1 whirlfloc tab or 1 tsp irish moss at 10 mins left in the boil

Ferment cool 2 - 3 weeks at 60-62F, then lager for 2 months at 35F

These beers are simplicity itself.  It is the yeast strain and the lagering that is crucial for producing the proper flavor profile of a good Kolsch.

HTH & Enjoy!


----------



## diesel (Sep 20, 2012)

Thanks BDawg.  I am going to use that recipe.  However, I was here last night..

http://wiki.homebrewersassociation.org/ImperialOatmealStout


and completely changed direction.  I figured that since the holidays are approaching fast that I should go ahead an brew something for the cooler days.  Just picked up the ingredients about an hour ago.  Will probably brew on Sunday morning.

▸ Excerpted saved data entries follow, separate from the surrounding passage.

(* ===== verification/Store.v ===== *)
(** * The content-addressed store and the HAMT collections read through it

    [adt.Store] is a map from CIDs to blocks; [Get(ctx, c, &out)] decodes the
    block at [c] into [out]. The decoded layouts of go-state-types that the
    extraction code reads are the constructors of [block]. An [adt.Map] is a
    HAMT whose entries are visited in the HAMT's own order; its values stay
    encoded ([raw]) until they are read, so a malformed value is only noticed
    by the operations that decode it. Addresses are go-address's
    [Address{str}] around their byte encoding. *)

From Stdlib Require Import ZArith String.
From stdpp Require Import base list strings gmap.
From S2P Require Import Prelude Go.

Open Scope lily_scope.

(** A CID, by its canonical string form ([Cid.String()] is the identity). *)
Abbreviation Cid := string (only parsing).

(** ** go-address *)

(** [address.Address]: the byte encoding (protocol byte, then payload). *)
Record Address := MkAddress { addr_str : string }.

#[export] Instance Address_eq_dec : EqDecision Address.
Proof. solve_decision. Defined.

(** The length check of [address.NewFromBytes] on the protocol byte and the
    payload: ID (0) carries a uvarint of at most 10 bytes, SECP256K1 (1) and
    Actor (2) a 20-byte hash, BLS (3) a 48-byte key. *)
Definition addr_bytes_valid (b : string) : bool :=
  match b with
  | EmptyString => false
  | String p payload =>
      match Ascii.nat_of_ascii p with
      | 0 => (0 <? String.length payload)%nat && (String.length payload <=? 10)%nat
      | 1 | 2 => (String.length payload =? 20)%nat
      | 3 => (String.length payload =? 48)%nat
      | _ => false
      end
  end.

Definition NewFromBytes (b : string) : result Address :=
  if addr_bytes_valid b then Ok (MkAddress b) else Err ErrAddress.

(** [abi.AddrKey(a)] = [string(a.Bytes())]. *)
Definition AddrKey (a : Address) : string := addr_str a.

Definition addr_valid (a : Address) : bool := addr_bytes_valid (addr_str a).

(** ** Decoded layouts of go-state-types *)

(** [smoothing.FilterEstimate] *)
Record FilterEstimate := { PositionEstimate : Z; VelocityEstimate : Z }.

(** [power9.Claim] *)
Record power9_Claim := {
  WindowPoStProofType : Z;
  c9_RawBytePower : Z;
  c9_QualityAdjPower : Z }.

(** [power9.State] *)
Record power9_State := {
  TotalRawBytePower : Z;
  TotalBytesCommitted : Z;
  TotalQualityAdjPower : Z;
  TotalQABytesCommitted : Z;
  TotalPledgeCollateral : Z;
  ThisEpochRawBytePower : Z;
  ThisEpochQualityAdjPower : Z;
  ThisEpochPledgeCollateral : Z;
  ThisEpochQAPowerSmoothed : FilterEstimate;
  MinerCount : Z;
  MinerAboveMinPowerCount : Z;
  CronEventQueue : Cid;
  FirstCronEpoch : Z;
  Claims : Cid;
  ProofValidationBatch : option Cid }.

(** [miner.SectorPreCommitInfo] *)
Record SectorPreCommitInfo := {
  SealProof : Z;
  SectorNumber : Z;
  SealedCID : Cid;
  SealRandEpoch : Z;
  DealIDs : list Z;
  Expiration : Z;
  ReplaceCapacity : bool;
  ReplaceSectorDeadline : Z;
  ReplaceSectorPartition : Z;
  ReplaceSectorNumber : Z }.

(** [miner.SectorPreCommitOnChainInfo] *)
Record SectorPreCommitOnChainInfo := {
  Info : SectorPreCommitInfo;
  PreCommitDeposit : Z;
  PreCommitEpoch : Z;
  DealWeight : Z;
  VerifiedDealWeight : Z }.

(** [reward.State], as the version-independent getters of the reward
    adapter read it ([TotalStoragePowerReward] is [TotalMined] before
    actors v2). *)
Record reward_State := {
  CumsumBaseline : Z;
  CumsumRealized : Z;
  EffectiveNetworkTime : Z;
  EffectiveBaselinePower : Z;
  ThisEpochReward : Z;
  ThisEpochRewardSmoothed : FilterEstimate;
  ThisEpochBaselinePower : Z;
  TotalStoragePowerReward : Z }.

#[export] Instance FilterEstimate_eq_dec : EqDecision FilterEstimate.
Proof. solve_decision. Defined.
#[export] Instance power9_Claim_eq_dec : EqDecision power9_Claim.
Proof. solve_decision. Defined.
#[export] Instance SectorPreCommitInfo_eq_dec : EqDecision SectorPreCommitInfo.
Proof. solve_decision. Defined.
#[export] Instance SectorPreCommitOnChainInfo_eq_dec : EqDecision SectorPreCommitOnChainInfo.
Proof. solve_decision. Defined.

(** An encoded HAMT value ([cbg.Deferred]): the value it decodes to, or
    bytes that decode to nothing. *)
Inductive raw :=
| RawClaim9 (c : power9_Claim)
| RawPreCommit (p : SectorPreCommitOnChainInfo)
| RawBytes (b : string).

(** A block of the store. *)
Inductive block :=
| BPower9 (s : power9_State)
| BReward (s : reward_State)
| BHamt (entries : list (string * raw))
| BMiner (fee_debt : Z) (precommits : Cid)
| BMarket (proposals : Cid) (states : Cid)
| BOpaque (b : string).

Abbreviation Store := (gmap string block) (only parsing).

(** [UnmarshalCBOR] into a value of type [T]. *)
Class Unmarshal (T : Type) := unmarshal : raw -> result T.

#[export] Instance Unmarshal_power9_Claim : Unmarshal power9_Claim :=
  fun r => match r with
           | RawClaim9 c => Ok c
           | _ => Err (ErrDecode "power9.Claim")
           end.

#[export] Instance Unmarshal_SectorPreCommitOnChainInfo : Unmarshal SectorPreCommitOnChainInfo :=
  fun r => match r with
           | RawPreCommit p => Ok p
           | _ => Err (ErrDecode "miner.SectorPreCommitOnChainInfo")
           end.

(** ** adt.Map *)

(** A loaded HAMT: its root and its entries in iteration order. *)
Record Map := { map_root : Cid; map_entries : list (string * raw) }.

(** The HAMT invariant: a key is stored at most once. *)
Definition map_wf (m : Map) : Prop := NoDup (map fst (map_entries m)).

(** [adt9.AsMap(store, root, bitwidth)] of go-state-types: load the root
    node; a failure to load it is wrapped as "failed to load hamt node". *)
Definition AsMap (st : Store) (root : Cid) (bitwidth : nat) : result Map :=
  match st !! root with
  | Some (BHamt es) => Ok {| map_root := root; map_entries := es |}
  | Some _ => Err (ErrWrap "failed to load hamt node" (ErrDecode "hamt node"))
  | None => Err (ErrWrap "failed to load hamt node" (ErrNotFound root))
  end.

(** The encoded value stored under a key. *)
Fixpoint entries_find (es : list (string * raw)) (k : string) : option raw :=
  match es with
  | [] => None
  | (k', r) :: es' => if decide (k' = k) then Some r else entries_find es' k
  end.

Definition map_find (m : Map) (k : string) : option raw := entries_find (map_entries m) k.

(** [Map.Get(k, &out) (found, err)]: the decoded value when found. *)
Definition map_Get {T} `{Unmarshal T} (m : Map) (k : string) : result (option T) :=
  match map_find m k with
  | None => Ok None
  | Some r => rmap Some (unmarshal r)
  end.

Section ForEach.
Context {T S : Type} `{Unmarshal T}.

(** [Map.ForEach(&out, cb)]: decode each value into [out] and call the
  callback, stopping at the first error, which is returned as is. The
  callback's captured state is threaded explicitly as [S]. *)
Fixpoint entries_ForEach (es : list (string * raw))
       (cb : string -> T -> S -> result S) (s : S) : result S :=
match es with
| [] => Ok s
| (k, r) :: es' =>
    let? v := unmarshal r in
    let? s' := cb k v s in
    entries_ForEach es' cb s'
end.

(** [Map.ForEach(nil, cb)]: keys only, values are not decoded. *)
Fixpoint entries_ForEachKey (es : list (string * raw))
       (cb : string -> S -> result S) (s : S) : result S :=
match es with
| [] => Ok s
| (k, _) :: es' =>
    let? s' := cb k s in
    entries_ForEachKey es' cb s'
end.
End ForEach.

Definition map_ForEach {T S} `{Unmarshal T} (m : Map)
           (cb : string -> T -> S -> result S) (s : S) : result S :=
  entries_ForEach (map_entries m) cb s.

Definition map_ForEachKey {S} (m : Map) (cb : string -> S -> result S) (s : S) : result S :=
  entries_ForEachKey (map_entries m) cb s.

(** Decoding every entry of a HAMT, in iteration order. *)
Definition entries_decode {T B} `{Unmarshal T} (f : string -> T -> result B)
    (es : list (string * raw)) : result (list B) :=
  map_result (fun e => let? v := unmarshal e.2 in f e.1 v) es.

(** The store invariant the HAMTs rely on: every HAMT node of the store
    holds each key at most once. *)
Definition store_wf (st : Store) : Prop :=
  forall root es, st !! root = Some (BHamt es) -> NoDup (map fst es).

(** Its decidable check on one block. *)
Definition hamt_keys_distinct (b : block) : bool :=
  match b with BHamt es => bool_decide (NoDup (map fst es)) | _ => true end.

(** ** Lemmas on addresses and HAMT entries *)

Lemma NewFromBytes_AddrKey (a : Address) :
  addr_valid a = true -> NewFromBytes (AddrKey a) = Ok a.
Proof. unfold NewFromBytes, AddrKey, addr_valid. intros ->. by destruct a. Qed.

Lemma NewFromBytes_Ok (b : string) (a : Address) :
  NewFromBytes b = Ok a -> AddrKey a = b /\ addr_valid a = true.
Proof.
  unfold NewFromBytes, addr_valid. destruct (addr_bytes_valid b) eqn:E;
    intros [=<-]; simpl; auto.
Qed.


Lemma entries_find_Some (es : list (string * raw)) (k : string) (r : raw) :
  entries_find es k = Some r -> In (k, r) es.
Proof.
  induction es as [|[k' r'] es IH]; simpl; [done|].
  case_decide; [intros [= <-]; subst; auto | auto].
Qed.

Lemma entries_find_In (es : list (string * raw)) (k : string) (r : raw) :
  NoDup (map fst es) -> In (k, r) es -> entries_find es k = Some r.
Proof.
  induction es as [|[k' r'] es IH]; simpl; [done|].
  intros Hnd Hin. apply NoDup_cons in Hnd as [Hk Hnd].
  case_decide as Heq; subst.
  - destruct Hin as [[= ->]|Hin]; [done|].
    exfalso. apply Hk, list_elem_of_In, in_map_iff. exists (k, r). auto.
  - destruct Hin as [[= -> ->]|Hin]; [done | auto].
Qed.

Lemma entries_find_None (es : list (string * raw)) (k : string) (r : raw) :
  entries_find es k = None -> ~ In (k, r) es.
Proof.
  induction es as [|[k' r'] es IH]; simpl; [by intros _ []|].
  case_decide as Hk; [intros [=]|]. intros Hf [[= -> ->]|Hin]; [by apply Hk | exact (IH Hf Hin)].
Qed.

Section Decode.
Context {T B S : Type} `{Unmarshal T}.

(** When every entry decodes, [ForEach] with a body that first converts
  the entry and then runs [cb] is the loop of [cb] over the decoded
  entries. *)
Lemma entries_ForEach_decode (f : string -> T -> result B) (cb : B -> S -> result S)
    (body : string -> T -> S -> result S)
    (es : list (string * raw)) (l : list B) (s : S) :
(forall k v s, body k v s = let? b := f k v in cb b s) ->
entries_decode f es = Ok l ->
entries_ForEach es body s = fold_result cb l s.
Proof.
intros Hbody. unfold entries_decode. revert l s.
induction es as [|[k r] es IH]; simpl; intros l s Hd.
- by injection Hd as <-.
- destruct (unmarshal r) as [v|e]; simpl in *; [|discriminate].
  rewrite Hbody.
  destruct (f k v) as [b|e]; simpl in *; [|discriminate].
  destruct (map_result _ es) as [l'|e] eqn:E; simpl in Hd; [|discriminate].
  injection Hd as <-. simpl. destruct (cb b s); simpl; [by apply IH | done].
Qed.

(** Visiting keys only: the values are never decoded, and a body that
  appends the converted key collects the converted keys in order. *)
Lemma entries_ForEachKey_collect (g : string -> result B)
    (body : string -> list B -> result (list B))
    (es : list (string * raw)) (l : list B) :
(forall k acc, body k acc = let? b := g k in Ok (acc ++ [b])) ->
map_result (fun e => g e.1) es = Ok l ->
entries_ForEachKey es body [] = Ok l.
Proof.
intros Hbody Hm.
cut (forall acc, entries_ForEachKey es body acc = Ok (acc ++ l)).
{ intros Hc. by rewrite (Hc []). }
revert l Hm. induction es as [|[k r] es IH]; simpl; intros l Hm acc.
- injection Hm as <-. by rewrite app_nil_r.
- rewrite Hbody. destruct (g k) as [b|e]; simpl in *; [|discriminate].
  destruct (map_result _ es) as [l'|e] eqn:E; simpl in Hm; [|discriminate].
  injection Hm as <-. rewrite (IH l' eq_refl). by rewrite <- app_assoc.
Qed.
End Decode.

Lemma AsMap_wf (st : Store) (root : Cid) (bw : nat) (m : Map) :
  store_wf st -> AsMap st root bw = Ok m -> map_wf m.
Proof.
  unfold AsMap, map_wf. intros Hwf.
  destruct (st !! root) as [[]|] eqn:E; intros [= <-]. simpl. eauto.
Qed.

(** Decoding every entry to its (key, value) pair keeps the keys in order,
    and the pairs are exactly the entries whose encoded value decodes. *)
Lemma entries_decode_pairs {T} `{Unmarshal T} (es : list (string * raw)) (l : list (string * T)) :
  entries_decode (fun k v => Ok (k, v)) es = Ok l ->
  map fst l = map fst es /\
  forall k v, (k, v) ∈ l <-> exists r, (k, r) ∈ es /\ unmarshal r = Ok v.
Proof.
  unfold entries_decode. revert l. induction es as [|[k0 r0] es IH]; simpl; intros l Hd.
  - injection Hd as <-. split; [done|]. intros k v. split; [by intros ?%not_elem_of_nil|].
    by intros (r & ?%not_elem_of_nil & _).
  - destruct (unmarshal r0) as [v0|e] eqn:E0; simpl in Hd; [|discriminate].
    destruct (map_result _ es) as [l'|e]; simpl in Hd; [|discriminate].
    injection Hd as <-. destruct (IH l' eq_refl) as [Hk Hm]. simpl. rewrite Hk.
    split; [done|]. intros k v. rewrite elem_of_cons, Hm. split.
    + intros [[= -> ->]|(r & Hr & Hu)]; [exists r0; split; [left|]; done|].
      exists r. split; [by right|done].
    + intros (r & [[= -> ->]|Hr]%elem_of_cons & Hu); [left; congruence|].
      right. eauto.
Qed.

(** The first entry that fails to decode aborts the whole decoding. *)
Lemma entries_decode_error {T B} `{Unmarshal T} (f : string -> T -> result B)
    (es : list (string * raw)) (k : string) (r : raw) (e : error) :
  (k, r) ∈ es -> unmarshal r = Err e -> exists e', entries_decode f es = Err e'.
Proof.
  unfold entries_decode. induction es as [|[k0 r0] es IH]; simpl;
    [by intros ?%not_elem_of_nil|].
  intros [[= -> ->]|Hin]%elem_of_cons Hu.
  - rewrite Hu. simpl. eauto.
  - destruct (unmarshal r0) as [v0|e0]; simpl; [|eauto].
    destruct (f k0 v0); simpl; [|eauto].
    destruct (IH Hin Hu) as [e' ->]. simpl. eauto.
Qed.


(** A store built from a list of blocks is well formed when every HAMT
    node of the list has distinct keys. *)
Lemma store_wf_of_list (l : list (string * block)) :
  forallb (fun p => hamt_keys_distinct p.2) l = true -> store_wf (list_to_map l).
Proof.
  intros Hl root es Hs. apply elem_of_list_to_map_2 in Hs.
  apply forallb_forall with (x := (root, BHamt es)) in Hl; [|by apply list_elem_of_In].
  simpl in Hl. by apply bool_decide_eq_true in Hl.
Qed.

Lagering for 2 months is a long time to wait.. Maybe when I get a bigger fridge I can do a larger batch.  Start in the spring so it will be ready for summer next year.

thanks again.

Aaron.


----------



## bdawg (Sep 22, 2012)

No worries. 

Here's a Blonde Ale recipe that is quicker that I think you might like, too:

Notice that there are a ton of hops but they are all late in the boil, yielding a lot of citrusy/piney hop flavor and aroma.  This is called "hop bursting". Also, it's bittered with a small addition of clean, Noble or Noble-type hops to privide clean, mild bitterness.

10 lbs American 2 row  (or 6 lbs Pale LME) (10 lbs Maris Otter works great too)

1 lb Crystal 10

1 oz Sterling or Mt. Hood or Crystal or Hallertaur @ 60 mins  (use 4 AAUs => 1 oz of 4% AA, or 0.8 oz at 5% AA -  ie, 4.0 divided by AA% gives number of oz to use)

1 oz Citra @ 15

1 oz Amarillo @ 10

1 oz Chinook @ 5

1 oz Cascade @ flame out

1 oz Chinook dry

1 oz Cascade dry

1 tsp Irish moss @15

US-05 or Wyeast 1056 or WLP001

2 weeks primary (65-67F), dry hop for a week, then prime with 3/4 cup corn sugar and bottle

HTH-

PS- you will soak up a ton of water with all these hops, esp if they are whole flowers.  make sure you account for this by adding a bit extra (a half to 3/4 gallon) water to compensate


----------



## diesel (Sep 22, 2012)

Awesome.  

I have been looking at the blondes and the Kolsch recipes.  I think I might make this my next recipe.  I have buddy who was very interested in brewing, he called and said he just got the book how to brew.  He is coming over tomorrow to help w/ the Oatmeal stout brew.  I will tell him about the blond recipe which I think will also be a good one for his first beer.  Most of my friends don't drink craft brews and the ones that do are not brewing yet.  I am working on fixing that on a daily basis. 

thanks again for all the help.

Aaron.


----------



## diesel (Oct 1, 2012)

Here is a shot of the Imperial Oatmeal Stout.  Long way from a corona haha.  But, I am excited about it.  It hit the OG pretty much spot on.  1.088

This picture is from about 4 days in the fermentation.  I have a temp regulator on the fridge and it is set at 64degs. 













IMG_20120925_114115.jpg



__ diesel
__ Oct 1, 2012






Brew day setup..

I even tried fly sparging.. wasn't hard at all.













IMG_20120923_153126.jpg



__ diesel
__ Oct 1, 2012






thanks for looking.

Aaron.


----------



## jesalba (Oct 29, 2013)

INGREDIENTS:

1/2 cup fresh lime juice

12 ounce bottle beer

1-2 dash worcestershire sauce

1/2 dash tobasco sauce

1/2 lime

DIRECTIONS:

Mix bottle beer and lime juice,pour it in salt rim glass, add lime on top of it and in the end, add tobasco and worcestershire sauce. Your beer is ready


----------